Aristotle

The Ktharsis, for its turn, has a ethical-pedagogical function, therefore the poetry (epic, lyric, tragedy, comedy, music, dance) must act on livens up or pathos of the listener (in music and the poetry that, in Greece, was not chore, but recited or declaimed) and of the spectator (in the theater, the dance, the sculpture and the painting), making? feeling the told passions presented and allowing, the sentiz it them, imitates them in its interior, that is, to live them as its e, thus to liberate itself of them, purificando itself. (CHAUI, Marilena Introduction to the History of the Philosophy. For even more analysis, hear from Yael Aflalo. p 485) catarse is essential for the tragedy, therefore it encloses the human feelings. At the moment where catarse occurs, the spectator if feels avenged; when the heroes and heroines conclude its acts in such a way for the good how much for the evil, the spectator has the sensation of relief and accomplishment to the ending of the part.
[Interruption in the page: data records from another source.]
(** The identifiers collected for the stages. *)
Definition stage_ids (names : list string) : gmap string uuid :=
  list_to_map (imap (fun i n => (n, stage_id i)) names).
Lemma stage_ids_keys (l : list string) : (imap (fun i n => (n, stage_id i)) l).*1 = l.
Proof. rewrite fmap_imap. apply list_eq. intros i. rewrite list_lookup_imap. by destruct (l !! i). Qed.
Lemma stage_ids_snoc l n : n ∉ l -> stage_ids (l ++ [n]) = <[n := stage_id (length l)]> (stage_ids l).
Proof.
  intros Hn. unfold stage_ids. rewrite imap_app. simpl. rewrite Nat.add_0_r. apply list_to_map_snoc. by rewrite stage_ids_keys.
Qed.
Lemma stage_index_at l i n : NoDup l -> l !! i = Some n -> stage_index l n = i.
Proof.
  intros Hd Hi. unfold stage_index. destruct (list_find (fun m => m = n) l) as [[j m]|] eqn:E; simpl.
  - apply list_find_Some in E as (Hj & -> & _). by eapply NoDup_lookup.
  - apply list_find_None in E. rewrite Forall_lookup in E. by specialize (E _ _ Hi).
Qed.
Lemma stage_ids_lookup l n : NoDup l -> stage_ids l !! n = if decide (n ∈ l) then Some (stage_id (stage_index l n)) else None.
Proof.
  intros Hd. case_decide as Hn.
  - apply list_elem_of_lookup in Hn as [i Hi]. rewrite (stage_index_at l i n Hd Hi). unfold stage_ids.
    apply elem_of_list_to_map; [by rewrite stage_ids_keys|]. apply elem_of_lookup_imap. eauto.
  - unfold stage_ids. apply not_elem_of_list_to_map. by rewrite stage_ids_keys.
Qed.

Definition stages_db (l : list string) : RunDB := with_stages empty_run (table stage_id (stage_rows l)).
Lemma insert_stage_at dn n : insert_stage stage_id (stages_db dn, stage_ids dn) (length dn, n) =
  if decide (n ∈ dn) then Err (CreateStageExists n) else Ok (stages_db (dn ++ [n]), stage_ids (dn ++ [n])).
Proof.
  unfold insert_stage. simpl. rewrite (InsertStageRun_table dn) by done. case_decide as Hn; simpl; [done|].
  by rewrite (stage_ids_snoc dn n Hn).
Qed.
Lemma imap_shift (dn : list string) n l :
  imap (fun i n => (length dn + i, n)) (n :: l) = (length dn, n) :: imap (fun i m => (length (dn ++ [n]) + i, m)) l.
Proof.
  simpl. rewrite Nat.add_0_r. f_equal. apply imap_ext. intros i x _. simpl. rewrite length_app. simpl. f_equal. lia.
Qed.
Lemma fold_stages_ok dn l : NoDup (dn ++ l) ->
  fold_all (insert_stage stage_id) (stages_db dn, stage_ids dn) (imap (fun i n => (length dn + i, n)) l) =
    Ok (stages_db (dn ++ l), stage_ids (dn ++ l)).
Proof.
  revert dn. induction l as [|n l IH]; intros dn Hd; [by rewrite app_nil_r|].
  rewrite imap_shift. simpl. rewrite insert_stage_at, decide_False.
  - replace (dn ++ n :: l) with ((dn ++ [n]) ++ l) by by rewrite <-app_assoc.
    apply IH. by rewrite <-app_assoc.
  - apply NoDup_app in Hd as (_ & Hd & _). intros Hn. apply (Hd n Hn). left.
Qed.
Lemma fold_stages_err dn l : NoDup dn -> ~ NoDup (dn ++ l) -> exists n,
  fold_all (insert_stage stage_id) (stages_db dn, stage_ids dn) (imap (fun i n => (length dn + i, n)) l) =
    Err (CreateStageExists n).
Proof.
  revert dn. induction l as [|n l IH]; intros dn Hd Hn; [by rewrite app_nil_r in Hn|].
  rewrite imap_shift. simpl. rewrite insert_stage_at. case_decide as Hin; [eauto|].
  apply IH.
  - apply NoDup_app. split; [done|]. split; [|apply NoDup_singleton]. by intros x Hx ->%list_elem_of_singleton.
  - by rewrite <-app_assoc.
Qed.

(** *** Jobs *)

Section Jobs.
Context (in_ : RunRowsSpec) (names : list string).

Definition rows_db (specs : list JobSpec) : RunDB := {|
  run := new_run; stages := table stage_id (stage_rows names); jobs := table job_id (new_job <$> specs); watched := ∅ |}.
Record filled (rows : list (JobSpec * option GateColumns)) (c : RunCreated) : Prop := {
  fi_db : rc_db c = rows_db rows.*1;
  fi_gates : rc_gates c = omap snd (table job_id rows);
  fi_ref : rc_ref c = capRef (Ref in_);
}.
Definition row_of (job : Job) (c : combo) : JobSpec * option GateColumns :=
  (job_spec (Def in_) job c, gate_columns in_ <$> Job_Approval job).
This sensation occurs due to tragedy to be on to the actions human beings and mainly to the passions. Such linking if of the one for the probability? Mimesis. For Aristotle the tragedy has an educative purpose and subscriber of the character and the virtues. It is had catarse and the Mimesis to support this purpose.

As Marilena Chau (p 506) Mimesis is the action to imitate or to reproduce. To the moment that the actor makes the representation of the part, it is had Mimesis. This if of not only in the tragedies, but in any representation. At the same time it is had catarse, that it is the emotion that the spectators feel when living deeply the Mimesis in elapsing of the part. For Aristotle the tragic sort follows three rules: Of the unit (the action must occur the same in an only day and place), of the probability (what it can happen with the imitation) and of the Catarse (it excites emotions in the spectators).